For larger data sets, a mainframe or minicomputer is required.
To
change the dimensions, simply change the values of the dimension
parameters (shown in parentheses in the above paragraph) in the file
FREQPARM.FOR and recompile. (Note that in Fortran implementations that
do not provide an 'INCLUDE' statement, this file will have to be copied
into the source code at the appropriate locations.)
VII. References
Patton, J.C., and J.C. Avise. 1983. An empirical evaluation of
qualitative Hennigian analyses of protein electrophoretic data.
J. Mol. Evol., 19: 244-254.
Swofford, D.L. 1985. PAUP: Phylogenetic analysis using parsimony.
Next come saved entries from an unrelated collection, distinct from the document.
(** * LogCabin RPC client session: a shallow embedding of RPC/ClientSession.cc

    The session multiplexes RPCs over one connection.  Everything the source
    does under [session.mutex] is one atomic transition here: a function
    from the session (and, for the three handle methods, the handle passed by
    reference) to the new session, together with the list of externally
    visible effects it performed (frames handed to the socket, condition
    variables notified).  Debug output (VERBOSE, WARNING) is not modelled. *)

From Stdlib Require Import ZArith String List Bool Lia Sorted.
From stdpp Require Import base option list gmap strings sorting.

Local Open Scope string_scope.
Local Open Scope Z_scope.

(** ** Data *)

(** Buffer: an opaque sequence of bytes. *)
Definition Buffer := string.

(** enum { TIMEOUT_MS = 100 }; the timer is always scheduled with
    TIMEOUT_MS * 1000 * 1000 nanoseconds. *)
Definition TIMEOUT_MS : Z := 100.
Definition TIMEOUT_NS : Z := TIMEOUT_MS * 1000 * 1000.

(** enum { PING_MESSAGE_ID = 0 }. *)
Definition PING_MESSAGE_ID : Z := 0.

(** Modelled from the spec: MessageSocket::MessageId is declared in a header
    that is not part of the sources; the spec's wire format gives it as an
    unsigned 64-bit integer.  [++nextMessageId] therefore wraps modulo 2^64. *)
Definition MessageId_bits : Z := 64.
Definition wrap_id (z : Z) : Z := z mod 2 ^ MessageId_bits.

(** ClientSession::Response *)
Module Response.
Inductive Status := WAITING | HAS_REPLY | CANCELED.

Record t := mk {
  status : Status;
  reply : Buffer;
  hasWaiter : bool
  (* ready : std::condition_variable -- notifications are effects *)
}.

(** Response::Response() *)
Definition new : t := mk WAITING EmptyString false.

Definition is_waiting (r : t) : bool :=
  match status r with WAITING => true | _ => false end.
End Response.

#[global] Instance Response_Status_eq_dec : EqDecision Response.Status.
Proof. solve_decision. Defined.

(** The shared_ptr a handle holds to its session. *)
Inductive SessionRef := ThisSession.

(** Modelled from the spec: the class OpaqueClientRPC, the caller's handle,
    is declared outside the sources.  Its members are the ones
    ClientSession.cc reads and writes; its statuses are the spec's Pending,
    Ok, Error and Canceled (the source names OK, ERROR and CANCELED), and a
    default-constructed handle is Pending. *)
Module OpaqueClientRPC.
Inductive Status := PENDING | OK | ERROR | CANCELED.

Record t := mk {
  session : option SessionRef;
  responseToken : Z;
  status : Status;
  reply : Buffer;
  errorMessage : string
}.

(** OpaqueClientRPC rpc; *)
Definition default : t := mk None 0 PENDING EmptyString EmptyString.
End OpaqueClientRPC.

#[global] Instance RPC_Status_eq_dec : EqDecision OpaqueClientRPC.Status.
Proof. solve_decision. Defined.

(** RPC::Address, as far as the session uses it. *)
Record Address := mkAddress { toString : string; isValid : bool }.

(** The MessageSocket owned by a connected session. *)
Record ClientMessageSocket := mkSocket { fd : Z; maxMessageLength : Z }.

(** ClientSession.  [timer] records what the Event::Timer was last told:
    [Some ns] after schedule(ns), [None] after deschedule() and initially. *)
Record ClientSession := mkSession {
  address : Address;
  messageSocket : option ClientMessageSocket;
  timer : option Z;
  nextMessageId : Z;
  responses : gmap Z Response.t;
  errorMessage : string;
  numActiveRPCs : Z;
  activePing : bool
}.

Definition set_timer (v : option Z) (s : ClientSession) : ClientSession :=
  mkSession (address s) (messageSocket s) v (nextMessageId s) (responses s)
            (errorMessage s) (numActiveRPCs s) (activePing s).
Definition set_nextMessageId (v : Z) (s : ClientSession) : ClientSession :=
  mkSession (address s) (messageSocket s) (timer s) v (responses s)
            (errorMessage s) (numActiveRPCs s) (activePing s).
Definition set_responses (v : gmap Z Response.t) (s : ClientSession) : ClientSession :=
  mkSession (address s) (messageSocket s) (timer s) (nextMessageId s) v
            (errorMessage s) (numActiveRPCs s) (activePing s).
Definition set_errorMessage (v : string) (s : ClientSession) : ClientSession :=
  mkSession (address s) (messageSocket s) (timer s) (nextMessageId s) (responses s)
            v (numActiveRPCs s) (activePing s).
Definition set_numActiveRPCs (v : Z) (s : ClientSession) : ClientSession :=
  mkSession (address s) (messageSocket s) (timer s) (nextMessageId s) (responses s)
            (errorMessage s) v (activePing s).
Definition set_activePing (v : bool) (s : ClientSession) : ClientSession :=
  mkSession (address s) (messageSocket s) (timer s) (nextMessageId s) (responses s)
            (errorMessage s) (numActiveRPCs s) v.
Definition set_messageSocket (v : option ClientMessageSocket) (s : ClientSession) : ClientSession :=
  mkSession (address s) v (timer s) (nextMessageId s) (responses s)
            (errorMessage s) (numActiveRPCs s) (activePing s).

(** std::string::empty() *)
Definition empty (str : string) : bool :=
  match str with EmptyString => true | String _ _ => false end.

(** What a transition does to the outside world. *)
Inductive Effect :=
| SendMessage (messageId : Z) (contents : Buffer)   (* messageSocket->sendMessage *)
| NotifyAll (messageId : Z).                        (* responses[messageId]->ready.notify_all() *)

(** The loop that both onDisconnect and the timer use to wake every waiter. *)
Definition notify_responses (s : ClientSession) : list Effect :=
  (λ kv, NotifyAll kv.1) <$> map_to_list (responses s).

(** The number of Response records still WAITING. *)
Definition waiting_count (s : ClientSession) : Z :=
  Z.of_nat (size (filter (λ kv, Response.is_waiting kv.2 = true) (responses s))).

(** A method either returns or trips one of its assert()s. *)
Inductive Outcome (A : Type) :=
| Returned (a : A)
| AssertionFailed.
Arguments Returned {A} a.
Arguments AssertionFailed {A}.

(** ** The session's methods *)

Section Methods.

(** [numActiveRPCs] is an unsigned counter declared in RPC/ClientSession.h,
    which is not part of the sources: its width is a parameter, and
    [++]/[--] wrap modulo 2^cnt_bits. *)
Variable cnt_bits : positive.

Definition wrap_cnt (z : Z) : Z := z mod 2 ^ Z.pos cnt_bits.

(** ClientSession::ClientMessageSocket::onReceiveMessage *)
Definition onReceiveMessage (s : ClientSession) (messageId : Z) (message : Buffer)
  : ClientSession * list Effect :=
  if messageId =? PING_MESSAGE_ID then
    if (0 <? numActiveRPCs s) && activePing s then
      (set_timer (Some TIMEOUT_NS) (set_activePing false s), [])
    else
      (s, [])
  else
    match responses s !! messageId with
    | None => (s, [])
    | Some response =>
        match Response.status response with
        | Response.HAS_REPLY => (s, [])
        | _ =>
            let n := wrap_cnt (numActiveRPCs s - 1) in
            let s1 := set_numActiveRPCs n s in
            let s2 := if n =? 0 then set_timer None s1
                      else set_timer (Some TIMEOUT_NS) s1 in
            let response' :=
              Response.mk Response.HAS_REPLY message (Response.hasWaiter response) in
            (set_responses (<[messageId := response']> (responses s2)) s2,
             [NotifyAll messageId])
        end
    end.

(** ClientSession::ClientMessageSocket::onDisconnect *)
Definition onDisconnect (s : ClientSession) : ClientSession * list Effect :=
  if empty (errorMessage s) then
    (set_errorMessage ("Disconnected from server " ++ toString (address s)) s,
     notify_responses s)
  else
    (s, []).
User's manual. Illinois Natural History Survey, Champaign,
Illinois.
Swofford, D.L. and S.H. Berlocher. 1987. Inferring evolutionary
trees from gene frequency data under the principle of maximum
parsimony. Syst. Zool. 36: 293-325.
Swofford, D.L., Selander, R.B. 1981. BIOSYS-1: A FORTRAN program for
the comprehensive analysis of electrophoretic data in population
genetics and systematics. J. Hered. 72: 281-83.